Covering 30 chapters in 1,168 pages, Atlas Shrugs explores great themes, motifs, philosophy, metaphors and a masterpiece plot to drive her resolution home. I find Chapter 1V of Part II, The Sanction of The Victim most poignant; and the speech by John Galt on Chapter VII, page 1009 of Part III – “This is John Galt Speaking”, the most thought provoking.

Imagine reading a phrase such as this on page 419: There are no evil thoughts, except one – the refusal to think.

Pg. 445 states: Man’s Motive Power is his Mind.

Pg. 457: When disaster strikes, one must show the instantaneous refusal to submit to disaster.

And on pg 490, I find Francisco’s Philosophy of Sex refreshingly engrossing: “A man’s sexual choice is the result and the sum of his fundamental convictions. Tell me what a man finds sexually attractive and I will tell you his entire philosophy of life. Show me the woman he sleeps with and I will tell you his evaluation of himself.... Sex is the most profound selfish acts of all, an act which he cannot perform for any motive but his own enjoyment – just try to think of performing it in the spirit of selfless charity! ...It is an act that forces him to stand naked in spirit, as well as in body, and to accept his real ego as his standard of value. He will always be attracted to the woman who reflects his deepest vision of himself, the woman whose surrender permits him to experience – or fake – a sense of self esteem...[for] he does not seek to gain his value but to express it.”

On page 661 she upturns a wrongful way of thinking by restating it as: ... “from each according to his ability, so to each according to his need.” That you need something doesn’t mean you have to have it at the expense of another. Rather your needs should be equal to the size of your ability.

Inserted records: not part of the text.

Lemma query_block_normal (q : operation) :
  enums_nonempty types → ∃ ls, query_block types q = Some (Normal ls).
Proof.
  intros Henum. unfold query_block.
  destruct (mapM_is_Some_elem (λ arg, addSubFields types 1 arg []) (op_args q)) as [rs ->].
  { intros a _. apply root_calls_total. }
  destruct (proj1 (root_calls_total (op_field q)) 0) as [rr ->].
  destruct (buildQueryInput_total q) as [t ->]. simpl.
  unfold build_variables. destruct (build_variables_normal (op_args q) Henum) as (els & -> & _).
  destruct (buildMockJson_normal types (op_field q) [] Henum (path_ok_nil types)) as [d ->].
  by eexists.
Qed.

(** The spread of one-property objects with fresh keys appends them. *)
Lemma foldl_spread_keys (args : list field) (els : list (list (string * jsval)))
    (ctx : list (string * jsval)) :
  Forall2 (λ arg el, ∃ x, el = [(fname arg, x)]) args els →
  NoDup (ctx.*1 ++ (fname <$> args)) →
  (foldl js_spread ctx els).*1 = ctx.*1 ++ (fname <$> args).
Proof.
  intros Hall. revert ctx. induction Hall as [|a el args els [x ->] _ IH]; intros ctx Hnd.
  { by rewrite app_nil_r. }
  simpl.
  assert (fname a ∉ ctx.*1) as Hfresh.
  { intros Hin. apply NoDup_app in Hnd as (_ & Hd & _). apply (Hd _ Hin). by left. }
  rewrite js_set_fresh by done. rewrite IH; rewrite fmap_app; simpl; rewrite <- app_assoc; done.
Qed.

(** C30. The variables of the example request have one property per
    argument, in declaration order (argument names are distinct). *)
Theorem build_variables_keys (args : list field) :
  enums_nonempty types → NoDup (fname <$> args) →
  ∃ vars, build_variables types args = Some (Normal vars) ∧ vars.*1 = fname <$> args.
Proof.
  intros Henum Hnd. unfold build_variables.
  destruct (build_variables_normal args Henum) as (els & -> & Hall).
  eexists. split; [done|]. by apply (foldl_spread_keys args els []).
Qed.
End Theorems.

(** ** The sections of the document *)

(** The title of a line that opens a query's section ([### ...]). *)
Definition section_title (l : string) : option string :=
  if String.prefix "### " l then Some (str_drop 4 l) else None.

(** A query's section title: its description, or its name. *)
Definition query_title (q : operation) : string :=
  js_or (fdescription (op_field q)) (fname (op_field q)).

Lemma section_title_row (r : row) : section_title (row_line r) = None.
Proof. reflexivity. Qed.

Lemma section_title_json (ps : list (string * jsval)) :
  section_title (json_line (JObject ps)) = None.
Proof. unfold json_line, json_stringify. simpl. by case_match. Qed.

(** The lines of one query's block hold exactly one section title, the
    query's. *)
Lemma query_block_sections (types : gmap string typedef) (q : operation) (ls : list string) :
  query_block types q = Some (Normal ls) → omap section_title ls = [query_title q].
Proof.
  unfold query_block.
  destruct (mapM _ _), (addSubFields _ _ _ _), (buildQueryInput _ _); simpl; try done.
  destruct (build_variables _ _) as [[vs|]|], (buildMockJson _ _ _) as [[d|]|];
    simpl; try done.
  intros [= <-]. repeat (rewrite omap_cons || rewrite omap_app).
  rewrite !omap_map_none, !section_title_json by apply section_title_row.
  unfold section_title. rewrite !str_app_cons. cbn. by rewrite str_app_nil_l, prefix_nil.
Qed.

664 – When all decent pleasure are forbidden, there are always ways to get the rotten ones.
665 – About moral law: the more you tried to live up to it, the more you suffered; the more you cheated it, the bigger rewards you got. Your honesty was like a tool left at the mercy of the next man’s dishonesty.

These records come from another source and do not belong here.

(** * Stream verification viewer: parser, discrepancy classifier, filter engine

    A shallow embedding of the JavaScript sources of the viewer
    ([JSONParser], [DiscrepancyManager], [ScreenshotViewer]) and the
    properties of its natural-language specification, stated over it.

    JavaScript values that come out of [JSON.parse] are embedded as the
    inductive type [value]; exceptions are explicit in the result type
    [outcome]; the three global singletons are records threaded through
    the operations. *)

From stdpp Require Import base option list strings gmap fin_maps pretty.

Open Scope Z_scope.

(** ** JavaScript values *)

#[local] Set Warnings "-register-all".

(** The values [JSON.parse] can produce, plus [undefined] (what reading an
    absent property gives). Numbers are integers, taken in the range where a
    JavaScript number is exact: every number the viewer computes with is a
    count, an index or a length. Fractional numbers of a document (a
    confidence, an airtime) are only copied by the code, and have no
    representation here. Objects are finite maps from property names to
    values. *)
Inductive value :=
| VUndef
| VNull
| VBool (b : bool)
| VNum (n : Z)
| VStr (s : string)
| VArr (items : list value)
| VObj (fields : gmap string value).

(** Results of running JavaScript code: a value, a thrown exception, or
    [Unmodelled] where the code leaves the fragment of the language this
    development gives a meaning to (relational comparison of operands that
    are not both numbers; the text and the division of numbers outside the
    range where JavaScript numbers are exact). *)
Inductive outcome (A : Type) :=
| Ok (a : A)
| Throw (msg : string)
| Unmodelled.
Arguments Ok {A} a.
Arguments Throw {A} msg.
Arguments Unmodelled {A}.
Lemma attach_event_tagged msg (t : Z) :
  msg_header msg !! "type"%string = Some t → t ∈ [1; 2; 3; 4] →
  msg_event (attach_event nl msg)
  = Some (default "none"%string (mtypes nl !! t)).
Proof.
  intros Ht Hin. unfold attach_event. rewrite Ht.
  by rewrite decide_True.
Qed.

(** One turn of the loop on a message that is all there. *)
Lemma parse_loop_step fuel mp sock (buf : list byte) (pos len offset : Z)
    result defrag (l ty : Z) msg (p : Z) :
  0 ≤ offset < len →
  peek (BytesIO.mk buf pos len) = Some (l, ty) →
  deferred sock l offset (BytesIO.mk buf offset len) = None →
  decode_at nl mp (BytesIO.mk buf offset len) offset ty = Return (msg, p) →
  parse_loop nl (S fuel) mp sock (BytesIO.mk buf pos len) offset result defrag
  = parse_loop nl fuel mp sock (BytesIO.mk buf p len)
               (offset + msg_length msg) (result ++ [msg]) defrag.
Proof.
  intros [Hlo Hhi] Hpeek Hdef Hdec. cbn [parse_loop BytesIO.length].
  rewrite decide_True by done. rewrite Hpeek.
  rewrite decide_False by lia.
  change (BytesIO.seek offset (BytesIO.mk buf pos len))
    with (BytesIO.mk buf offset len).
  cbn zeta. rewrite Hdef, Hdec. reflexivity.
Qed.

(** The loop ends when the offset has reached the length. *)
Lemma parse_loop_end fuel mp sock data (offset : Z) result defrag :
  BytesIO.length data ≤ offset →
  parse_loop nl (S fuel) mp sock data offset result defrag
  = Some (Return result, defrag).
Proof. intros Hend. cbn [parse_loop]. by rewrite decide_False by lia. Qed.

(** A message that is not all there is put aside with all that follows
    it, when a connection is given. *)
Lemma parse_loop_defer fuel mp (s : nat) (buf : list byte)
    (pos len offset : Z) result defrag (l ty : Z) :
  0 ≤ offset < len →
  peek (BytesIO.mk buf pos len) = Some (l, ty) →
  l + offset > len →
  parse_loop nl (S fuel) mp (Some s) (BytesIO.mk buf pos len) offset
             result defrag
  = Some (Return result,
          <[s := BytesIO.store (drop (Z.to_nat offset) buf)]> defrag).
Proof.
  intros [Hlo Hhi] Hpeek Hlong. cbn [parse_loop BytesIO.length].
  rewrite decide_True by done. rewrite Hpeek.
  rewrite decide_False by lia.
  change (BytesIO.seek offset (BytesIO.mk buf pos len))
    with (BytesIO.mk buf offset len).
  cbn zeta. unfold deferred. cbn [BytesIO.length].
  rewrite decide_True by done. reflexivity.
Qed.

(** Fewer than six bytes at the stream position: [struct.unpack]
    raises, whether or not a connection is given. *)
Lemma parse_loop_short fuel mp sock (buf : list byte) (pos len offset : Z)
    result defrag :
  offset < len →
  (List.length (drop (Z.to_nat pos) buf) < 6)%nat →
  parse_loop nl (S fuel) mp sock (BytesIO.mk buf pos len) offset result defrag
  = Some (Raise struct_error, defrag).
Proof.
  intros Hhi Hshort. cbn [parse_loop BytesIO.length].
  rewrite decide_True by done. rewrite peek_eq. unfold Struct.unpack_IH.
  rewrite decide_False; [done|].
  rewrite length_take. lia.
Qed.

671 – “I will stop the motor of the world...his name was John Galt.”
678 – Cattles...they will obey anybody who expects obedience. But money inside a man’s pocket had the power to turn confidence into his mind.

Page 709 – Think, create and prosper. Do onto thy neighbour as you wish him to do to you.
720 – When one deals with words, one deals with the mind.
721 – There’s no such thing as a lousy job – only lousy men who don’t care to do it. Any man who’s afraid of hiring the best ability he can find is a cheat who is in the business he doesn’t belong.

760 – Atlantis code: it is against our rules to provide the unearned sustenance of another human being.
Pg. 788 – Rationality, Integrity, Honesty...are all acts of creating that comes from the same source. Pg. 791 – every man builds his world in his own image.

802 – If any part of your uncertainty is a conflict between your heart and mind – follow your mind.
823 - A human harmonizer is a machine with no centre, leader or direction.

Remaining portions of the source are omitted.